Dataset entries:
Lemma uniform_run_spec oc a hidden g :
  built_for oc a -> Forall (shape3 (oc + 1) 7 7) hidden ->
  (0 < num_uniform a)%Z -> (0 <= action_size a)%Z ->
  exists out,
    _uniform_optimizer a hidden g
    = (Ok out, advance (length hidden * Z.to_nat (num_uniform a) * width a) g) /\
    length out = length hidden /\
    forall i emb,
      hidden !! i = Some emb ->
      exists q k best,
        _forward_q a (replicate (Z.to_nat (num_uniform a)) emb)
                   (uniform_candidates a g i) = Ok q /\
        is_argmax (concat q) k /\
        uniform_candidates a g i !! k = Some best /\
        out !! i = Some best.
Proof.
  intros Hb Hh Hn Ha.
  set (actions := map (uniform_candidates a g) (seq 0 (length hidden))).
  set (outputs := replicate (length hidden) (replicate (width a) F32.zero)).
  assert (Hact : forall i, i < length hidden ->
                           actions !! i = Some (uniform_candidates a g i)).
  { intros i Hi. unfold actions. rewrite list_lookup_fmap, lookup_seq_lt by exact Hi.
    reflexivity. }
  assert (Hbest : forall i emb, hidden !! i = Some emb ->
            exists q k best,
              _forward_q a (replicate (Z.to_nat (num_uniform a)) emb)
                         (uniform_candidates a g i) = Ok q /\
              is_argmax (concat q) k /\
              uniform_candidates a g i !! k = Some best /\
              uniform_best a hidden actions i = Ok [best]).
  { intros i emb Hi.
    apply (uniform_best_spec oc a hidden actions i emb); try assumption.
    - eapply Forall_lookup_1; eauto.
    - apply Hact. eapply lookup_lt_Some, Hi.
    - apply uniform_candidates_shape. }
  destruct (uniform_loop_ok a hidden actions (width a) (seq 0 (length hidden)) outputs)
    as [out Hout].
  { apply Forall_replicate, length_replicate. }
  { intros i Hi. apply in_seq in Hi. unfold outputs. rewrite length_replicate.
    split; [lia|].
    destruct (lookup_lt_is_Some_2 hidden i) as [emb Hemb]; [lia|].
    destruct (Hbest i emb Hemb) as (q & k & best & _ & _ & Hk & Hb').
    exists best. split; [exact Hb'|].
    destruct (uniform_candidates_shape a g i) as [_ Hrows].
    eapply (Forall_lookup_1 _ _ _ _ Hrows); eauto. }
  pose proof (proj1 (uniform_loop_char a hidden actions _ (NoDup_seq 0 _) outputs out) Hout)
    as (Hlen & Hin & _).
  exists out. split; [|split].
  - unfold _uniform_optimizer, bind, lift.
    rewrite zeros2_ok by lia. rewrite Nat2Z.id. fold (width a). fold outputs.
    rewrite uniform_samples_spec by lia. fold actions. rewrite Hout. reflexivity.
  - rewrite Hlen. unfold outputs. apply length_replicate.
  - intros i emb Hi.
    destruct (Hbest i emb Hi) as (q & k & best & Hq & Hk & Hc & Hb').
    exists q, k, best. repeat split; try assumption.
    destruct (Hin i) as (row & old & Hrow & _ & _ & Ho).
    { apply in_seq. apply lookup_lt_Some in Hi. lia. }
    rewrite Hb' in Hrow. injection Hrow as <-. exact Ho.
Qed.



(** C8. In [_uniform_optimizer] the action for state [i] is a function of
    state [i]'s embedding and state [i]'s candidates: two successful runs that
    agree on both agree on the action, whatever else their batches hold; and
    visiting the states in any order yields the outputs of the run. *)
Theorem uniform_optimizer_per_state a h1 h2 g1 g2 acts1 acts2 out1 out2 i :
  fst (uniform_samples a (Z.of_nat (length h1)) g1) = Ok acts1 ->
  fst (uniform_samples a (Z.of_nat (length h2)) g2) = Ok acts2 ->
  fst (_uniform_optimizer a h1 g1) = Ok out1 ->
  fst (_uniform_optimizer a h2 g2) = Ok out2 ->
  h1 !! i = h2 !! i -> acts1 !! i = acts2 !! i ->
  out1 !! i = out2 !! i /\
  forall order outputs,
    torch.zeros2 (Z.of_nat (length h1)) (action_size a) = Ok outputs ->
    Permutation order (seq 0 (length h1)) ->
    uniform_loop a h1 acts1 order outputs = Ok out1.
Proof.
  intros Hs1 Hs2 Hr1 Hr2 Hh Hacts.
  apply uniform_run_inv in Hr1 as (o1 & a1 & Hz1 & Ha1 & Hl1).
  apply uniform_run_inv in Hr2 as (o2 & a2 & Hz2 & Ha2 & Hl2).
  rewrite Hs1 in Ha1. injection Ha1 as <-.
  rewrite Hs2 in Ha2. injection Ha2 as <-.
  pose proof (proj1 (uniform_loop_char a h1 acts1 _ (NoDup_seq 0 _) o1 out1) Hl1)
    as (Hlen1 & Hin1 & Hout1).
  pose proof (proj1 (uniform_loop_char a h2 acts2 _ (NoDup_seq 0 _) o2 out2) Hl2)
    as (Hlen2 & Hin2 & _).
  apply zeros2_length in Hz1 as Hlo1. apply zeros2_length in Hz2 as Hlo2.
  rewrite Nat2Z.id in Hlo1, Hlo2.
  split.
  - destruct (h1 !! i) as [emb|] eqn:He1.
    + apply lookup_lt_Some in He1 as Hi1.
      symmetry in Hh. apply lookup_lt_Some in Hh as Hi2.
      destruct (Hin1 i) as (r1 & _ & Hb1 & _ & _ & Ho1); [apply in_seq; lia|].
      destruct (Hin2 i) as (r2 & _ & Hb2 & _ & _ & Ho2); [apply in_seq; lia|].
      rewrite (uniform_best_local a h1 h2 acts1 acts2 i) in Hb1
        by (rewrite ?He1; auto).
      rewrite Hb1 in Hb2. injection Hb2 as <-. rewrite Ho1, Ho2. reflexivity.
    + apply lookup_ge_None in He1. symmetry in Hh. apply lookup_ge_None in Hh.
      rewrite (lookup_ge_None_2 out1), (lookup_ge_None_2 out2) by lia. reflexivity.
  - intros order outputs Hz Hperm. rewrite Hz1 in Hz. injection Hz as <-.
    assert (Hnd : NoDup order) by (rewrite Hperm; apply NoDup_seq).
    apply (uniform_loop_char a h1 acts1 order Hnd). split; [exact Hlen1|]. split.
    + intros j Hj. apply Hin1. eapply Permutation_in; eassumption.
    + intros j Hj. apply Hout1. intros Hc. apply Hj.
      eapply Permutation_in; [symmetry; exact Hperm|exact Hc].
Qed.

Lemma uniform_optimizer_per_state_witness :
  [[F32.zero]; [Demo.num 1 2]] !! 0 = [[F32.zero]; [Demo.num 1 2]; [F32.zero]] !! 0 /\
  forall order outputs,
    torch.zeros2 (Z.of_nat 2) 1 = Ok outputs ->
    Permutation order (seq 0 2) ->
    uniform_loop (Demo.agent 3 3 2 2 Demo.minus_one F32.one)
                 [Demo.embedding; Demo.other_embedding]
                 (map (uniform_candidates (Demo.agent 3 3 2 2 Demo.minus_one F32.one)
                                          Demo.gen) (seq 0 2))
                 order outputs
    = Ok [[F32.zero]; [Demo.num 1 2]].
Proof.
  apply (uniform_optimizer_per_state (Demo.agent 3 3 2 2 Demo.minus_one F32.one)
           [Demo.embedding; Demo.other_embedding]
           [Demo.embedding; Demo.embedding; Demo.other_embedding]
           Demo.gen (advance 4 Demo.gen)
           (map (uniform_candidates (Demo.agent 3 3 2 2 Demo.minus_one F32.one)
                                    Demo.gen) (seq 0 2))
           (map (uniform_candidates (Demo.agent 3 3 2 2 Demo.minus_one F32.one)
                                    (advance 4 Demo.gen)) (seq 0 3))
           [[F32.zero]; [Demo.num 1 2]] [[F32.zero]; [Demo.num 1 2]; [F32.zero]] 0).
  - vm_compute. reflexivity.
  - vm_compute. reflexivity.
  - vm_compute. reflexivity.
  - vm_compute. reflexivity.
  - reflexivity.
  - vm_compute. reflexivity.
Defined.

(** ** Clamping and bounds *)

Lemma clamp1_nan lo hi : torch.clamp1 lo hi S754_nan = S754_nan.
Proof. unfold torch.clamp1. simpl. destruct hi as [[]|[]| |[] ? ?]; reflexivity. Qed.

Lemma clamp1_in_bounds lo hi x :
  F32.leb lo hi = true -> F32.is_nan x = false ->
  in_bounds lo hi (torch.clamp1 lo hi x).
Proof.
  intros Hle Hx. unfold torch.clamp1, in_bounds.
  apply F32Order.leb_key in Hle as (Hlo & Hhi & Hlh).
  destruct (F32.ltb x lo) eqn:Hxl.
  - destruct (F32.ltb hi lo) eqn:Hhl.
    + apply F32Order.ltb_key in Hhl as (_ & _ & Hhl). contradiction.
    + rewrite !F32Order.leb_key. repeat split; try assumption.
      apply F32Order.lex_lt_irrefl.
  - assert (Hxl' : ~ F32.lex_lt (F32.key x) (F32.key lo)).
    { intros Hc. assert (F32.ltb x lo = true) by (apply F32Order.ltb_key; auto).
      congruence. }
    destruct (F32.ltb hi x) eqn:Hhx.
    + rewrite !F32Order.leb_key. repeat split; try assumption.
      apply F32Order.lex_lt_irrefl.
    + rewrite !F32Order.leb_key. repeat split; try assumption.
      intros Hc. assert (F32.ltb hi x = true) by (apply F32Order.ltb_key; auto).
      congruence.
Qed.

Lemma clamp1_nan_or_in_bounds lo hi x :
  F32.leb lo hi = true -> nan_or_in_bounds lo hi (torch.clamp1 lo hi x).
Proof.
  intros Hle. destruct (F32.is_nan x) eqn:Hx.
  - left. destruct x; try discriminate. apply clamp1_nan.
  - right. apply clamp1_in_bounds; assumption.
Qed.

Lemma cem_draws_clamped a g mean std :
  F32.leb (fst (bounds a)) (snd (bounds a)) = true ->
  Forall (Forall (nan_or_in_bounds (fst (bounds a)) (snd (bounds a))))
         (cem_draws a g mean std).
Proof.
  intros Hle. unfold cem_draws. apply Forall_map, Forall_forall. intros j _. simpl.
  apply Forall_map, Forall_forall. intros d _. simpl.
  apply clamp1_nan_or_in_bounds, Hle.
Qed.

Lemma uniform_candidates_in_bounds a g i :
  (forall n, in_bounds (fst (bounds a)) (snd (bounds a))
                       (torch.uniform1 (fst (bounds a)) (snd (bounds a)) (unif g n))) ->
  all_in_bounds (fst (bounds a)) (snd (bounds a)) (uniform_candidates a g i).
Proof.
  intros H. unfold all_in_bounds, uniform_candidates.
  apply Forall_map, Forall_forall. intros j _. simpl.
  apply Forall_map, Forall_forall. intros d _. simpl. apply H.
Qed.

(** The last iteration of a run that has one. *)
Lemma iterate_last a emb z n :
  forall t mean std mean' std',
    Spec.iterate a emb z t (S n) mean std mean' std' ->
    exists t' m s idx sc,
      Spec.scores a emb (Spec.candidates a z m s t') = Ok sc /\
      Spec.is_elite a sc idx /\
      mean' = Spec.sample_mean a (Spec.candidates a z m s t') idx.
Proof.
  induction n as [|n IH]; intros t mean std mean' std' H;
    inversion H as [|? ? ? ? sc idx ? ? Hsc He Hrest]; subst.
  - inversion Hrest; subst. exists t, mean, std, idx, sc. auto.
  - apply IH in Hrest. exact Hrest.
Qed.

Lemma candidates_clamped a z mean std t :
  F32.leb (fst (bounds a)) (snd (bounds a)) = true ->
  Forall (Forall (nan_or_in_bounds (fst (bounds a)) (snd (bounds a))))
         (Spec.candidates a z mean std t).
Proof.
  intros Hle. unfold Spec.candidates. apply Forall_map, Forall_forall. intros j _. simpl.
  unfold Spec.candidate. apply Forall_map, Forall_forall. intros d _. simpl.
  apply clamp1_nan_or_in_bounds, Hle.
Qed.

Lemma Forall_nth_default {A} (P : A -> Prop) (l : list A) d i :
  P d -> Forall P l -> P (nth i l d).
Proof.
  intros Hd Hl. destruct (Nat.lt_ge_cases i (length l)) as [Hi|Hi].
  - apply (proj1 (Forall_forall _ _) Hl), list_elem_of_In, nth_In, Hi.
  - rewrite nth_overflow by exact Hi. exact Hd.
Qed.


Lemma unit_draws_in_bounds n :
  in_bounds Demo.minus_one F32.one
            (torch.uniform1 Demo.minus_one F32.one (unif Demo.gen n)).
Proof.
  unfold Demo.gen, unif.
  assert (H : n mod 4 < 4) by (apply Nat.mod_upper_bound; lia).
  destruct (n mod 4) as [|[|[|[|k]]]]; try lia; split; vm_compute; reflexivity.
Qed.



(** ** Degenerate elite sets *)

Section DivisionByOne.

Local Open Scope Z_scope.

(** Dividing a well-formed number by one is exact.  The quotient of the
    mantissas is computed at exponent [e - 1] (one more bit than needed) for a
    normal number and at [e] for a subnormal one; nothing is rounded off. *)
Lemma div_eucl_exact (q b : Z) : 0 < b -> Z.div_eucl (q * b) b = (q, 0).
Proof.
  intros Hb. destruct (Z.div_eucl (q * b) b) as [q' r'] eqn:E.
  assert (Hq : q' = q * b / b) by (unfold Z.div; rewrite E; reflexivity).
  assert (Hr : r' = (q * b) mod b) by (unfold Z.modulo; rewrite E; reflexivity).
  rewrite Z.div_mul in Hq by lia. rewrite Z.mod_mul in Hr by lia. congruence.
Qed.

PROBLEM TO SOLVE: Tally the lines of the data that contain the string "Lemma" and report the total alone.

FINAL ANSWER: 12